Thursday, June 4, 2009

Ikigami: The Battle Royale plan is never good governmental policy

Elsewhere: I reviewed Agents of Atlas #6 at Comics Bulletin, and the first episode of Mike Judge's new cartoon The Goode Family at The Factual Opinion. In case you're not sick of me yet.

Hey, here's something I wasn't expecting: Naperville, Illinois (a town just a couple suburbs away from where I live) is planning to install a Dick Tracy statue in the downtown area. That should be a sight to see; I'll be sure to go check it out and post pictures when it goes up.

And: you can see a preview of Brian Fies' upcoming book, Whatever Happened to the World of Tomorrow? here; it looks interesting. I liked his book Mom's Cancer, so I'm curious to see his next project.

Ikigami: The Ultimate Limit, volume 1
By Motoro Mase



Seinen manga! That seems to be the mostly-unknown frontier in what has been translated into English. The reputation of the genre seems to indicate that it can be a place for mature, imaginative stories, but it also can seem like the equivalent of Hollywood action movies, full of gratuitous sex and violence. Not that that's a bad thing; you just have to be prepared for the occasional dose of nihilism. And that seems to be where Motoro Mase's Ikigami is headed, with a premise that promises lots of death and emotional anguish. In an alternate-universe version of Japan (or some other country that features Japanese character and place names), the government has instituted a program designed to encourage people to value life, in that you don't know when it might suddenly end. Everybody is injected with a vaccine as a child, and a random selection of the vaccines contain a "nanocapsule" that will burst and kill them at some specified piont between the ages of 18 and 24. Only one in 1,000 get the unlucky dose, but that's enough people that one person dies each day. Since you never know if you could be next, you're supposed to live life to its fullest or something. Of course, if you make it to 24 without dying, you're home free and can turn to gluttony and debauchery, but I suppose the idea is to get people trained in a certain way of life while they're in their formative stages.

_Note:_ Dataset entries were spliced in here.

(* ===== verification/TokenClaimSpecs.v ===== *)
(** Claims of tokens: every stored schedule is the straight line that was promised,
    a claim is granted once, and the funders pay no more than what has vested. *)
From S2P Require Import Prelude JobTypes Balances TokenClaim BalancesReference.

Section specs.
Context {L : Balances} {G : Signatures} {C : ClaimConfig}.

(** The types of the arguments: [u128] amounts, [u32] durations *)
Definition u128_typed (n : Z) : Prop := 0 <= n <= u128_max.
Definition u32_typed (n : Z) : Prop := 0 <= n <= u32_max.
Definition claim_call_typed (c : ClaimCall) : Prop :=
  match c with
  | Claim_ proof _ | MultiClaim_ _ proof _ => u128_typed proof.(cp_amount)
  | CreateClaimType config | UpdateClaimType _ config => u32_typed config.(ct_vesting_duration)
  | _ => True
  end.

(** A step of the chain, as the pallet sees it: a call, a new block, or a change of
    the currency by others. *)
Inductive claim_step (outside : Bal -> Bal -> Prop) : ClaimState -> ClaimState -> Prop :=
| step_claim_call o c s :
    claim_call_typed c -> claim_step outside s (exec (dispatch_claim o c) s)
| step_claim_block n s : s.(cl_block) <= n -> claim_step outside s (set_cl_block n s)
| step_claim_outside x s : outside s.(cl_ext) x -> claim_step outside s (set_cl_ext x s).

(** * The line of a schedule *)

(** What has vested of [amount] at the block [t] *)
Definition vested_at (amount : Balance) (v : VestingInfo) (t : BlockNumber) : Balance :=
  Z.min amount (v.(vi_per_block) * (t - v.(vi_starting_block))).

Record schedule_ok (now amount duration : Z) (v : VestingInfo) : Prop := {
  sk_amount : u128_typed amount;
  sk_per_block : v.(vi_per_block) = amount / Z.max duration 1;
  sk_blocks : 0 <= v.(vi_starting_block) <= v.(vi_latest_vest) /\ v.(vi_latest_vest) <= now;
  sk_remaining : v.(vi_remaining) = amount - v.(vi_per_block) * (v.(vi_latest_vest) - v.(vi_starting_block));
  sk_nonneg : u128_typed v.(vi_remaining);
}.

Lemma per_block_nonneg now amount duration v : schedule_ok now amount duration v -> 0 <= v.(vi_per_block).
Proof. intros [[] -> _ _ _]. apply Z.div_pos; lia. Qed.

Lemma vestable_line now now' amount duration v :
  schedule_ok now amount duration v -> now <= now' ->
  vestable v now' = vested_at amount v now' - vested_at amount v v.(vi_latest_vest).
Proof.
  intros Hok Hle. pose proof (per_block_nonneg _ _ _ _ Hok) as Hp.
  destruct Hok as [Ha _ [Hs Hl] Hr Hn].
  assert (vestable v now' = Z.min v.(vi_remaining) ((now' - v.(vi_latest_vest)) * v.(vi_per_block))) as ->.
  { unfold vestable, saturating_sub, saturating_mul, u128_typed in *.
    rewrite Z.max_r by lia. case_match eqn:E; lia. }
  unfold vested_at, u128_typed in *. nia.
Qed.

The art is pretty suitable for the setting, giving a rounded, textured sheen to the characters that makes them seem more three-dimensional than manga characters often seem. That is, they don't sport the flat faces and huge eyes of a lot of manga, but rather a more realistic look, to the point that characters appear to be Japanese, although there is sometimes a difficulty telling them apart, as with these two men who appear nearly identical:


The detail certainly adds to the atmosphere, with lots of shadows to establish the mood of grimness and death:



And on that tour of morbidity, our viewpoint character, of sorts, is Fujimoto, a young man who works delivering Ikigami, or "death papers" to people who are scheduled to die, giving them 24 hours notice so they can spend their last day doing whatever they feel necessary. But while he might develop into a more anchoring presence at some point, so far his main purpose seems to be to convey exposition about how the system works and shepherd the stories along to the people about to die. There are some hints that he might become more of a proactive protagonist in the future, since he's experiencing doubts about the effectiveness of the system, along with fears for his life if he ever speaks out against it.

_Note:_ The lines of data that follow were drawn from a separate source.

(** The pallet does not remember a conversion that has been unlocked: if its message
    is sent and received a second time ([retry_convert] sends it again for as long as
    the burn is recorded on the sending network, which is forever), it is paid again. *)
Example unlocked_conversion_is_paid_again :
  let again := v_process v_unlocked in
  (locked_amount again 5, rb_balance again.(conv_ext) 1014) =
  (299 * UNIT, rb_balance v_unlocked.(conv_ext) 1014 - 300 * UNIT).
Proof. vm_compute. reflexivity. Qed.

(** Unlocking when nothing is locked succeeds and says that it has unlocked. *)
Example unlocking_nothing :
  let '(r, s) := unlock (L := reference_balances) (Signed 5) v_start in
  (r, locked_amount v_start 5, skipn (length v_start.(conversion_events)) s.(conversion_events))
  = (Ok tt, 0, [ConversionUnlocked 5]).
Proof. vm_compute. reflexivity. Qed.

(** The reference currency follows the laws. *)
Lemma reference_conversion_laws : conversion_laws (L := reference_balances).
Proof.
  split; simpl.
  - intros p from to n x m x' a. apply rb_held_move.
  - intros p f x a. unfold rb_reducible. lia.
  - intros p e f who n x m x' a ([k y] & Hy & [= <- <-])%bind_Some. exact (rb_held_decrease _ _ _ _ _ _ _ _ _ _ Hy).
  - intros e p f who n x m x' a. apply rb_held_decrease.
  - intros who n x x' a. unfold rb_hold. destruct (Z.eqb_spec n 0) as [->|_].
    { intros [= <-]. unfold to_account. case_bool_decide; lia. }
    destruct (_ && _); intros [= <-]. unfold to_account.
    rewrite rb_held_set_held, rb_held_set. do 2 case_bool_decide; naive_solver lia.
  - intros e who x x' a. unfold rb_unhold. destruct (_ && _); [|done].
    intros Hi. rewrite (rb_held_increase _ _ _ _ _ _ Hi), rb_held_set_held.
    do 2 case_bool_decide; destruct e; naive_solver lia.
  - intros who n x c m x' a Hn Hh [= <- <- <-]. unfold to_account. rewrite rb_held_set_held.
    split; [lia|]. split; [lia|]. do 2 case_bool_decide; naive_solver lia.
  - intros c x a. unfold resolve_to. simpl. destruct (rb_increase _ _ _) eqn:E; [|done].
    by eapply rb_held_increase.
Qed.
Lemma alone_laws : sender_laws (L := reference_balances) (W := ConvState).
Proof.
  split; [done|]. intros a p n sd l t fee w r w' [= _ <-]. exists (conv_ext w). split; [by destruct w|done].
Qed.
Lemma v_reach_later : rtc (conversion_step (L := reference_balances) (W := ConvState)) v_start v_later.
Proof.
  apply rtc_l with v_processed.
  { unfold v_processed, v_process. apply step_conversion_message. unfold bytes_typed. apply (bool_decide_unpack _). by_compute. }
  apply rtc_l with v_slashed.
  { assert (exists c, slash_conversion 5 (9 * UNIT) v_processed = Some (c, v_slashed)) as [c Hs].
    { assert (bool_decide (is_Some (slash_conversion 5 (9 * UNIT) v_processed)) = true) as Hb by by_compute.
      unfold v_slashed. destruct (slash_conversion 5 (9 * UNIT) v_processed) as [[c s]|]; [by exists c|done]. }
    change (conversion_step v_processed (put_conv (L := reference_balances) v_slashed v_processed)).
    by apply (step_conversion_slash 5 (9 * UNIT) c). }
  apply rtc_once. unfold v_later. apply step_conversion_block. by_compute.
Qed.
Lemma v_reach_unlocked : rtc (conversion_step (L := reference_balances) (W := ConvState)) v_start v_unlocked.
Proof. eapply rtc_r; [apply v_reach_later|]. unfold v_unlocked, v_unlock. apply step_conversion_call. Qed.

Lemma reference_unlock_laws : unlock_laws (L := reference_balances) rb_balance 1020.
Proof.
  split; simpl.
  - intros e who x x' a Hh. unfold rb_unhold. destruct (_ && _); [|done]. intros Hi.
    apply (rb_increase_exact _ _ _ _ a) in Hi; [|destruct e; lia]. rewrite Hi. unfold to_account.
    rewrite rb_balance_set_held. case_bool_decide; destruct e; lia.
  - intros f who n x m x' a Hd. destruct (rb_decrease_exact _ _ _ _ _ _ _ a Hd) as (-> & _ & Hb).
    split; [done|]. by rewrite Hb.
  - intros c x a Ha. unfold resolve_to. simpl. destruct (rb_increase _ _ _) as [y|] eqn:E; [|done].
    unfold rb_increase in E. destruct (_ =? _); [by simplify_eq|]. destruct (_ <=? _); [|done].
    injection E as <-. rewrite rb_balance_set. case_bool_decide; [by subst|done].
Qed.

Lemma locked_conversions_are_on_hold_witness :
  rb_held ConversionHold v_unlocked.(conv_ext) 5 = locked_amount (L := reference_balances) v_unlocked 5.
Proof.
  refine (locked_conversions_are_on_hold (L := reference_balances) reference_conversion_laws
    (W := ConvState) alone_laws v_start v_unlocked _ eq_refl _ v_reach_unlocked 5).
  intros who. reflexivity.
Defined.

Lemma v_inv : conversion_inv (L := reference_balances) v_later.
Proof.
  refine (conversion_reach_inv (L := reference_balances) reference_conversion_laws (W := ConvState) alone_laws
    v_start v_later v_reach_later _). by split.
Qed.

Lemma unlock_keeps_the_share_witness :
  rb_balance (exec (unlock (Signed 5)) v_later).(conv_ext) 5 = rb_balance v_later.(conv_ext) 5 + 145 * UNIT.
Proof.
  assert (v_later.(locked_conversion) !! 5 = Some (mkConversion (290 * UNIT) 0)) as H1 by by_compute.
  assert (result (unlock (Signed 5)) v_later = Ok tt) as H2 by by_compute.
  assert (0 < MinLockDuration <= MaxLockDuration) as H3 by by_compute.
  assert (5 <> 1020) as H4 by done.
  destruct (unlock_keeps_the_share (L := reference_balances) reference_conversion_laws rb_balance 1020 v_later 5 _
    reference_unlock_laws v_inv H3 H4 H1) as (_ & _ & _ & _ & Hok).
  destruct (Hok _ (result_exec _ _ _ H2)) as (_ & Hb & _).
  rewrite Hb. by_compute.
Defined.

But the real protagonists here are the victims, who get to run through the gamut of emotions that come with impending, unavoidable death and choose to react accordingly. It looks like there will be two such stories in each volume, at three chapters apiece; the first one that we encounter sees a young man who was mercilessly bullied by the popular kids at school, with them inflicting such verbal, physical, and even sexual torment on him that he ended up dropping out and suffering a mental breakdown. And now that he's picked himself up and is getting his life back together, he finds that he's going to die for no reason, prompting him to take violent revenge against his tormenters. It's a pretty dark situation, and the resulting actions he takes aren't very satisfying, either to him or to the readers. This is where the nihilism comes in; it's an ugly world full of awful things happening to people, and more death probably isn't going to help, but at least we can get some lurid entertainment out of it, right?

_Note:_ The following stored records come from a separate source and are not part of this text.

(* ===== verification/ManagerTypes.v ===== *)
(** The data of the processor manager: [pallets/processor-manager/src/types.rs] and
    the storage, errors and events of [lib.rs].

    The pallet calls other pallets of the chain, which call it back: the compute
    pallet, the registry of attestations and the marketplace.  Its functions
    ([Managers.v]) run in the state [Bal] of the class [Balances], of which the
    storage of the pallet is a part ([ManagerWorld]); what it calls is the class
    [ProcessorHandlers]. *)
From S2P Require Import Prelude Attestations JobTypes Balances TokenClaim.

Notation ManagerId := Z (only parsing).
Notation Counter := Z (only parsing).
Notation Endpoint := (list Z) (only parsing).

(** * Types *)
Record PairingProof := mkPairingProof {
  pf_timestamp : Z;
  pf_signature : Signature;
}.

Record ProcessorPairing := mkPairing {
  pg_account : AccountId;
  pg_proof : option PairingProof;
}.

Record UpdateInfo := mkUpdateInfo {
  ui_version : Version;
  ui_binary_location : list Z;
}.

Record RewardDistributionSettings := mkRewardSettings {
  rs_window_length : Z;
  rs_tollerance : Z;
  rs_min_heartbeats : Z;
  rs_reward_per_distribution : Balance;
  rs_distributor_account : AccountId;
}.

Record RewardDistributionWindow := mkRewardWindow {
  rw_start : Z;
  rw_heartbeats : Z;
  rw_window_length : Z;
  rw_tollerance : Z;
  rw_min_heartbeats : Z;
}.
(** [RewardDistributionWindow::new] and [next] *)
Definition reward_window_new (start : Z) (settings : RewardDistributionSettings) : RewardDistributionWindow :=
  mkRewardWindow start 0 settings.(rs_window_length) settings.(rs_tollerance)
    settings.(rs_min_heartbeats).
Definition reward_window_next (self : RewardDistributionWindow) : RewardDistributionWindow :=
  mkRewardWindow self.(rw_start) (wrapping_add u32_max self.(rw_heartbeats) 1)
    self.(rw_window_length) self.(rw_tollerance) self.(rw_min_heartbeats).

Record OnboardingSettings := mkOnboarding {
  ob_funds : Balance;
  ob_max_funds : Balance;
  ob_funds_account : AccountId;
}.

(** [AttestationChain]: the certificates, from the root to the attestation *)
Record AttestationChain := mkAttestationChain {
  certificate_chain : list Bytes;
}.

#[export] Instance Version_eq_dec : EqDecision Version.
Proof. solve_decision. Defined.
#[export] Instance Version_countable : Countable Version.
Proof.
  refine (inj_countable' (fun v => (v.(platform), v.(build_number)))
            (fun p => Build_Version p.1 p.2) _).
  by intros [].
Defined.

Inductive ManagerError :=
| FailedToCreateManagerId
| ProcessorAlreadyPaired
| ProcessorPairedWithAnotherManager
| InvalidPairingProof
| ProcessorHasNoManager
| CounterOverflow
| PairingProofExpired
| UnknownProcessorVersion
| OnboardingSettingsNotSet
| ManagerBadOrigin
| ManagerLookupError
| ManagerCurrencyError
| ManagerUniquesError
| OwnerNotFound
| ManagerJobError (e : DispatchError).

Inductive ManagerEvent :=
| ManagerCreated (manager : AccountId) (id : ManagerId)
| ProcessorPairingsUpdated (manager : AccountId) (updates : list (ListUpdate ProcessorPairing))
| ProcessorFundsRecovered (processor destination : AccountId)
| ProcessorPaired (processor : AccountId) (pairing : ProcessorPairing)
| ProcessorHeartbeat (processor : AccountId)
| ProcessorAdvertisement (manager processor : AccountId) (advertisement : Advertisement)
| ProcessorHeartbeatWithVersion (processor : AccountId) (version : Version)
| BinaryHashUpdated (version : Version) (hash : option H256)
| ProcessorUpdateInfoSet (manager : AccountId) (info : UpdateInfo)
| ApiVersionUpdated (api_version : Z)
| ProcessorRewardSent (processor : AccountId) (amount : Balance)
| MinProcessorVersionForRewardUpdated (version : Version)
| OnboardingSettingsUpdated
| ProcessorPairedV2 (processor manager : AccountId)
| ProcessorMigrationDataSet (who : AccountId)
| ProcessorAdvertisementV2 (processor : AccountId).

(** * The storage *)
Record ManagerState := mkManagerState {
  last_manager_id : option ManagerId;
  managed_processors : gmap (ManagerId * AccountId) unit;
  processor_to_manager_id_index : gmap AccountId ManagerId;
  manager_counter : gmap AccountId Counter;
  processor_heartbeat : gmap AccountId Z;
  processor_version_map : gmap AccountId Version;
  api_version : Z;
  known_binary_hash : gmap Version H256;
  processor_update_info : gmap AccountId UpdateInfo;
  processor_reward_distribution_settings : option RewardDistributionSettings;
  processor_reward_distribution_window : gmap AccountId RewardDistributionWindow;
  processor_min_version_for_reward : gmap Z Z;
  management_endpoint : gmap ManagerId Endpoint;
  processor_onboarding_settings : option OnboardingSettings;
  processor_migration_data : gmap AccountId PairingProof;
  manager_events : list ManagerEvent;
}.
Definition set_last_manager_id (v : option ManagerId) (x : ManagerState) : ManagerState :=
  mkManagerState v x.(managed_processors) x.(processor_to_manager_id_index) x.(manager_counter) x.(processor_heartbeat) x.(processor_version_map) x.(api_version) x.(known_binary_hash) x.(processor_update_info) x.(processor_reward_distribution_settings) x.(processor_reward_distribution_window) x.(processor_min_version_for_reward) x.(management_endpoint) x.(processor_onboarding_settings) x.(processor_migration_data) x.(manager_events).
Definition set_managed_processors (v : gmap (ManagerId * AccountId) unit) (x : ManagerState) : ManagerState :=
  mkManagerState x.(last_manager_id) v x.(processor_to_manager_id_index) x.(manager_counter) x.(processor_heartbeat) x.(processor_version_map) x.(api_version) x.(known_binary_hash) x.(processor_update_info) x.(processor_reward_distribution_settings) x.(processor_reward_distribution_window) x.(processor_min_version_for_reward) x.(management_endpoint) x.(processor_onboarding_settings) x.(processor_migration_data) x.(manager_events).
Definition set_processor_to_manager_id_index (v : gmap AccountId ManagerId) (x : ManagerState) : ManagerState :=
  mkManagerState x.(last_manager_id) x.(managed_processors) v x.(manager_counter) x.(processor_heartbeat) x.(processor_version_map) x.(api_version) x.(known_binary_hash) x.(processor_update_info) x.(processor_reward_distribution_settings) x.(processor_reward_distribution_window) x.(processor_min_version_for_reward) x.(management_endpoint) x.(processor_onboarding_settings) x.(processor_migration_data) x.(manager_events).
Definition set_manager_counter (v : gmap AccountId Counter) (x : ManagerState) : ManagerState :=
  mkManagerState x.(last_manager_id) x.(managed_processors) x.(processor_to_manager_id_index) v x.(processor_heartbeat) x.(processor_version_map) x.(api_version) x.(known_binary_hash) x.(processor_update_info) x.(processor_reward_distribution_settings) x.(processor_reward_distribution_window) x.(processor_min_version_for_reward) x.(management_endpoint) x.(processor_onboarding_settings) x.(processor_migration_data) x.(manager_events).
Definition set_processor_heartbeat (v : gmap AccountId Z) (x : ManagerState) : ManagerState :=
  mkManagerState x.(last_manager_id) x.(managed_processors) x.(processor_to_manager_id_index) x.(manager_counter) v x.(processor_version_map) x.(api_version) x.(known_binary_hash) x.(processor_update_info) x.(processor_reward_distribution_settings) x.(processor_reward_distribution_window) x.(processor_min_version_for_reward) x.(management_endpoint) x.(processor_onboarding_settings) x.(processor_migration_data) x.(manager_events).
Definition set_processor_version_map (v : gmap AccountId Version) (x : ManagerState) : ManagerState :=
  mkManagerState x.(last_manager_id) x.(managed_processors) x.(processor_to_manager_id_index) x.(manager_counter) x.(processor_heartbeat) v x.(api_version) x.(known_binary_hash) x.(processor_update_info) x.(processor_reward_distribution_settings) x.(processor_reward_distribution_window) x.(processor_min_version_for_reward) x.(management_endpoint) x.(processor_onboarding_settings) x.(processor_migration_data) x.(manager_events).
Definition set_api_version (v : Z) (x : ManagerState) : ManagerState :=
  mkManagerState x.(last_manager_id) x.(managed_processors) x.(processor_to_manager_id_index) x.(manager_counter) x.(processor_heartbeat) x.(processor_version_map) v x.(known_binary_hash) x.(processor_update_info) x.(processor_reward_distribution_settings) x.(processor_reward_distribution_window) x.(processor_min_version_for_reward) x.(management_endpoint) x.(processor_onboarding_settings) x.(processor_migration_data) x.(manager_events).
Definition set_known_binary_hash (v : gmap Version H256) (x : ManagerState) : ManagerState :=
  mkManagerState x.(last_manager_id) x.(managed_processors) x.(processor_to_manager_id_index) x.(manager_counter) x.(processor_heartbeat) x.(processor_version_map) x.(api_version) v x.(processor_update_info) x.(processor_reward_distribution_settings) x.(processor_reward_distribution_window) x.(processor_min_version_for_reward) x.(management_endpoint) x.(processor_onboarding_settings) x.(processor_migration_data) x.(manager_events).
Definition set_processor_update_info (v : gmap AccountId UpdateInfo) (x : ManagerState) : ManagerState :=
  mkManagerState x.(last_manager_id) x.(managed_processors) x.(processor_to_manager_id_index) x.(manager_counter) x.(processor_heartbeat) x.(processor_version_map) x.(api_version) x.(known_binary_hash) v x.(processor_reward_distribution_settings) x.(processor_reward_distribution_window) x.(processor_min_version_for_reward) x.(management_endpoint) x.(processor_onboarding_settings) x.(processor_migration_data) x.(manager_events).
Definition set_processor_reward_distribution_settings (v : option RewardDistributionSettings) (x : ManagerState) : ManagerState :=
  mkManagerState x.(last_manager_id) x.(managed_processors) x.(processor_to_manager_id_index) x.(manager_counter) x.(processor_heartbeat) x.(processor_version_map) x.(api_version) x.(known_binary_hash) x.(processor_update_info) v x.(processor_reward_distribution_window) x.(processor_min_version_for_reward) x.(management_endpoint) x.(processor_onboarding_settings) x.(processor_migration_data) x.(manager_events).
Definition set_processor_reward_distribution_window (v : gmap AccountId RewardDistributionWindow) (x : ManagerState) : ManagerState :=
  mkManagerState x.(last_manager_id) x.(managed_processors) x.(processor_to_manager_id_index) x.(manager_counter) x.(processor_heartbeat) x.(processor_version_map) x.(api_version) x.(known_binary_hash) x.(processor_update_info) x.(processor_reward_distribution_settings) v x.(processor_min_version_for_reward) x.(management_endpoint) x.(processor_onboarding_settings) x.(processor_migration_data) x.(manager_events).
Definition set_processor_min_version_for_reward (v : gmap Z Z) (x : ManagerState) : ManagerState :=
  mkManagerState x.(last_manager_id) x.(managed_processors) x.(processor_to_manager_id_index) x.(manager_counter) x.(processor_heartbeat) x.(processor_version_map) x.(api_version) x.(known_binary_hash) x.(processor_update_info) x.(processor_reward_distribution_settings) x.(processor_reward_distribution_window) v x.(management_endpoint) x.(processor_onboarding_settings) x.(processor_migration_data) x.(manager_events).
Definition set_management_endpoint (v : gmap ManagerId Endpoint) (x : ManagerState) : ManagerState :=
  mkManagerState x.(last_manager_id) x.(managed_processors) x.(processor_to_manager_id_index) x.(manager_counter) x.(processor_heartbeat) x.(processor_version_map) x.(api_version) x.(known_binary_hash) x.(processor_update_info) x.(processor_reward_distribution_settings) x.(processor_reward_distribution_window) x.(processor_min_version_for_reward) v x.(processor_onboarding_settings) x.(processor_migration_data) x.(manager_events).
Definition set_processor_onboarding_settings (v : option OnboardingSettings) (x : ManagerState) : ManagerState :=
  mkManagerState x.(last_manager_id) x.(managed_processors) x.(processor_to_manager_id_index) x.(manager_counter) x.(processor_heartbeat) x.(processor_version_map) x.(api_version) x.(known_binary_hash) x.(processor_update_info) x.(processor_reward_distribution_settings) x.(processor_reward_distribution_window) x.(processor_min_version_for_reward) x.(management_endpoint) v x.(processor_migration_data) x.(manager_events).
Definition set_processor_migration_data (v : gmap AccountId PairingProof) (x : ManagerState) : ManagerState :=
  mkManagerState x.(last_manager_id) x.(managed_processors) x.(processor_to_manager_id_index) x.(manager_counter) x.(processor_heartbeat) x.(processor_version_map) x.(api_version) x.(known_binary_hash) x.(processor_update_info) x.(processor_reward_distribution_settings) x.(processor_reward_distribution_window) x.(processor_min_version_for_reward) x.(management_endpoint) x.(processor_onboarding_settings) v x.(manager_events).
Definition set_manager_events (v : list ManagerEvent) (x : ManagerState) : ManagerState :=
  mkManagerState x.(last_manager_id) x.(managed_processors) x.(processor_to_manager_id_index) x.(manager_counter) x.(processor_heartbeat) x.(processor_version_map) x.(api_version) x.(known_binary_hash) x.(processor_update_info) x.(processor_reward_distribution_settings) x.(processor_reward_distribution_window) x.(processor_min_version_for_reward) x.(management_endpoint) x.(processor_onboarding_settings) x.(processor_migration_data) v.

(** [GenesisConfig::build] *)
Definition manager_genesis (api : Z) (settings : option OnboardingSettings) : ManagerState :=
  mkManagerState None ∅ ∅ ∅ ∅ ∅ api ∅ ∅ None ∅ ∅ ∅ settings ∅ [].

Class ManagerConfig := {
  PairingProofExpirationTime : Z;
  ManagerCollectionId : CollectionId;
  RootAccountId : AccountId;
  ManagerUpdateOrigin : RuntimeOrigin -> bool;
}.

(** * The state around the pallet *)
Section world.
Context {L : Balances}.

Class ManagerWorld := {
  managers_of : Bal -> ManagerState;
  put_managers : ManagerState -> Bal -> Bal;
}.

Definition MM (A : Type) : Type := M Bal ManagerError A.

(** The traits that other pallets implement: [ComputeHooks], [AdvertisementHandler],
    [AttestationValidator] and [EnsureAttested] *)
Class ProcessorHandlers := {
  compute_commit : AccountId -> AccountId * ManagerId -> list MetricInput -> MM (Balance * bool * bool);
  handle_advertisement : AccountId -> Advertisement -> MM unit;
  validate_attestation : AttestationChain -> AccountId -> Bal -> outcome ManagerError Attestation;
  validate_and_store : AttestationChain -> AccountId -> MM unit;
  is_attested : AccountId -> Bal -> bool;
}.
End world.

The promise of one nasty story after another seems exhausting, so it's a welcome change to see Mase go in the opposite direction for the second story. The victim of this tale is a street musician who was given the opportunity to make it big in the music business, but only if he left his partner behind and sang the sort of pre-fab pop that might make him famous but probably isn't very artistically satisfying. Needless to say, he jumped at the opportunity, but when he finds out that he's going to die, he regrets it, wishing that he hadn't sold out. The climax comes as he gets a chance to perform live on the radio just as his scheduled time of death is approaching, and in a kind of corny twist, his old partner is in a situation where hearing an old friend on the radio will make a difference. It's kind of contrived, but it works pretty well, giving the whole situation a heightened emotional resonance.

It's the other side of the coin from the first story. While Mase has set up a reprehensible fictional system here that would be easy to repeatedly criticize while glorying in violent results, it looks like he'll also take the chance to explore the positive side, showing why people would accept a system that oxymoronically celebrates life by killing people. He's got a pretty good story generator here, and it should be fascinating to see him explore it in future volumes.